This spring we've made it our mission (even more than usual) to celebrate new releases in the wake of cancelled launch parties, book festivals, and reading series. With 49th Shelf Launchpad, we're holding virtual launch parties here on our platform complete with witty banter and great insight to give you a taste of the books on offer. You can request these books from your local library, get them as e-books or audio books, order them from your local indie bookseller if they're delivering, buy them direct from the publisher or from online retailers.
Today we're launching the revised edition of Candace Savage's Prairie: A Natural History of the Heart of North America, which the Globe and Mail says is "...impelled with its sense of the miraculous in nature."
*****
The Elevator Pitch. Tell us about your book in a sentence.
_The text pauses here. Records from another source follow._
Lemma assoc_fits ie re cp p r : cmd_assoc_request a dev_if ie re cp p = inr r -> fits r.
Proof.
  intros H. unfold cmd_assoc_request in H. past_checks H. pose proof (zlen_nonneg ie). tail_request.
  to_field. rewrite one_byte by zlen_fields. tail_size.
Qed.
Lemma auth_fits ssid bssid ch t ad ie key p r : cmd_auth_request a dev_if ssid bssid ch t ad ie key p = inr r -> fits r.
Proof.
  intros H. unfold cmd_auth_request in H. destruct ssid as [ssid|]; past_checks H.
  pose proof (zlen_auth_data ad ie) as Ha. pose proof (zlen_nonneg (auth_data_bytes ad ie)). tail_request.
  to_field. rewrite one_byte by zlen_fields. tail_size.
Qed.
Lemma ie_fits t ie r : cmd_set_ie a t ie = inr r -> fits r.
Proof.
  intros H. unfold cmd_set_ie in H. past_checks H. unfold U16_MAX in *. bool_hyps. pose proof (zlen_nonneg ie). tail_request.
  to_field. rewrite slice_at by zlen_fields. rewrite le_val_le_bytes, wrap_id by (unfold in_width; lia). tail_size.
Qed.
Lemma ota_write_fits c r : cmd_process_ota_write c = inr r -> fits r.
Proof.
  intros H. unfold cmd_process_ota_write in H. past_checks H. unfold OTA_CHUNK_SIZE in *. bool_hyps. pose proof (zlen_nonneg c).
  tail_request. to_field. rewrite slice_at by zlen_fields. rewrite le_val_le_bytes, wrap_id by (unfold in_width; lia). tail_size.
Qed.
Lemma mgmt_fits st j f ch w o n d p r : (cmd_mgmt_request st j f ch w o n d p).1 = inr r -> fits r.
Proof.
  intros H. unfold cmd_mgmt_request in H. destruct (_ =? _); [done|]. destruct (U16_MAX <? _) eqn:E; [done|].
  destruct (mgmt_reserve _ _ _); [|done]. cbn [fst] in H. apply (fits_sent _ _ H).
  unfold U16_MAX in *. bool_hyps. pose proof (zlen_nonneg f). unfold sizeof_mgmt_tx in *. tail_request.
  to_field. rewrite slice_at by zlen_fields. rewrite le_val_le_bytes, wrap_id by (unfold in_width; lia). tail_size.
Qed.

End Issued.

(** Rounding to a power-of-two alignment at any unsigned width.  [roundDown] is the
    greatest multiple not above the value; [roundUp] is the least multiple not below it
    when that multiple's computation fits the width, and wraps to 0 otherwise. *)
Theorem round_correct w v k :
  0 ≤ k < w → in_width w v →
  ((2 ^ k | roundDown w v (2 ^ k)) ∧ roundDown w v (2 ^ k) ≤ v < roundDown w v (2 ^ k) + 2 ^ k) ∧
  (v + 2 ^ k - 1 < 2 ^ w →
     (2 ^ k | roundUp w v (2 ^ k)) ∧ v ≤ roundUp w v (2 ^ k) < v + 2 ^ k) ∧
  (2 ^ w ≤ v + 2 ^ k - 1 → roundUp w v (2 ^ k) = 0).
Proof.
  intros Hk Hv. pose proof (pow2_pos k ltac:(lia)) as Hp. split_and!.
  - rewrite roundDown_div by done. apply Z.divide_factor_l.
  - rewrite roundDown_div by done. apply Z.mul_div_le. lia.
  - rewrite roundDown_div by done. pose proof (Z.mul_succ_div_gt v (2 ^ k)). lia.
  - intros Ho. destruct Hv. rewrite roundUp_div by lia. split; [apply Z.divide_factor_l|].
    pose proof (Z.mul_div_le (v + 2 ^ k - 1) (2 ^ k)).
    pose proof (Z.mul_succ_div_gt (v + 2 ^ k - 1) (2 ^ k)). lia.
  - intros Ho. unfold roundUp. rewrite align_mask by lia. rewrite Z.ones_equiv at 1.
    destruct Hv. assert (2 ^ k < 2 ^ w) by (apply Z.pow_lt_mono_r; lia).
    assert (wrap w (v + Z.pred (2 ^ k)) = v + 2 ^ k - 1 - 2 ^ w) as ->.
    { unfold wrap. replace (v + Z.pred (2 ^ k)) with (v + 2 ^ k - 1 - 2 ^ w + 1 * 2 ^ w) by lia.
      rewrite Z.mod_add, Z.mod_small; lia. }
    rewrite bnot_ones by (first [lia | unfold in_width; lia]). rewrite Z.div_small; lia.
Qed.

Lemma round_correct_witness : roundDown 64 1000 (2 ^ 6) ≤ 1000 < roundDown 64 1000 (2 ^ 6) + 64.
Proof.
  refine (proj2 (proj1 (round_correct 64 1000 6 _ _))); [lia|vm_compute; split; congruence].
Defined.

(** [isPowerOf2] decides being a power of two at any width; [power] is the 64-bit power. *)
Lemma isPowerOf2_correct w n :
  0 ≤ w → in_width w n → isPowerOf2 w n = true ↔ ∃ k, 0 ≤ k < w ∧ n = 2 ^ k.
Proof.
  intros Hw Hn. unfold isPowerOf2. split.
  - intros [H0 H1]%andb_prop. rewrite Z.eqb_eq in H1. apply negb_true_iff, Z.eqb_neq in H0.
    destruct (lsb_exists n) as [k Hk]; [destruct Hn; lia|].
    rewrite (leastSigBit_lsb w n k) in H1 by done. exists k. split; [|done].
    destruct Hk as (? & Hk & _). split; [done|].
    destruct (Z.lt_ge_cases k w); [done|]. by rewrite (testbit_out w n) in Hk.
  - intros (k & Hk & ->). pose proof (pow2_pos k ltac:(lia)).
    rewrite leastSigBit_pow2, Z.eqb_refl by done. destruct (Z.eqb_spec (2 ^ k) 0); [lia|done].
Qed.

(** [isPrime] never tests divisibility by 2 or 3: it accepts 4, 9 and 36. *)
Lemma isPrime_accepts_composites :
  isPrime 4 = Ok true ∧ isPrime 9 = Ok true ∧ isPrime 36 = Ok true ∧ isPrime 35 = Ok false.
Proof. vm_compute. done. Qed.

End IntMath.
Prairie: a Natural History of the Heart of North America is a love letter to the largest ecosystem on the continent, revealing beauty and fascination that are hiding in plain sight.
Describe your ideal reader.
Happiest with a garden trowel in one hand and binoculars in the other. Has a secret crush on David Suzuki. Reads and re-reads Margaret Laurence.
What authors/books is your work in conversation with:
Trevor Herriot, Lorna Crozier, Annora Brown, David Carpenter, Ariel Gordon
What is something interesting you learned about your book/yourself/ your subject during the process of creating and publishing your book?
Did you know that, collectively, all the little ponds and wetlands on the Great Plains (we called them “sloughs” out West) cover an area larger than the Great Lakes? They are made to dry right out and then come back to life when they fill up again. Amazing!
Prairie originally came out in 2004. What’s been updated and added in this new, revised edition:
The prairies have been blowing in the wind for more than ten thousand years, and the fundamentals of grassland ecology have not changed. So it makes sense that the content and structure of this book have withstood the test of the last sixteen years. That said, there were facts and figures that did need to be refreshed. This new edition brings the reader up to date on the numbers of endangered species, the area of surviving natural grasslands, changes in policy and practice that affect the health of prairie ecosystems, and so on.
Beyond that, the book also responds to our ever-more-urgent understanding of the role natural grasslands can play in mitigating both the climate emergency and the global biodiversity crisis. Grasslands are resilient, and resilience is a source of hope.
An important part of any book launch is the thank you’s. Go ahead, and acknowledge someone whose support has been integral to this project.
No sane person would launch into a project of this magnitude alone, so I am endlessly grateful to my long-time publisher, Rob Sanders of Greystone Books, for persuading me to take it on. Yes, it was a lot of work, but it has been transformative for me, providing grounding in my life and inspiration for new projects.
What are you reading right now or next?
I may have been the first person to purchase Small Reckonings, by my neighbour Karin Melberg Schwier, just out from Burton House Books, and already a winner of the John V. Hicks Manuscript Award. Can’t wait.
*****
Candace Savage's acclaimed and beautifully written guide to the ecology of the prairies, now revised and updated.
This revised edition of Prairie features a new preface along with updated research on the effects of climate change on an increasingly vulnerable landscape.
It also offers new information on:
- conservation of threatened species, including the black-tailed prairie dog and farmland birds;
- grassland loss and conservation;
- the health of rivers and the water table;
- the effects of neonicotinoid insecticides on prairie wetlands;
- the benefits of regenerative agriculture
Illustrated with elegant black-and-white line drawings and maps, this award-winning tome continues to be a highly readable guide to understanding the ecology, geological history, biodiversity, and resilience of the prairies.
Illustrated with elegant black-and-white line drawings and maps, this award-winning tome continues to be a highly readable guide to understanding the ecology, geological history, biodiversity, and resilience of the prairies.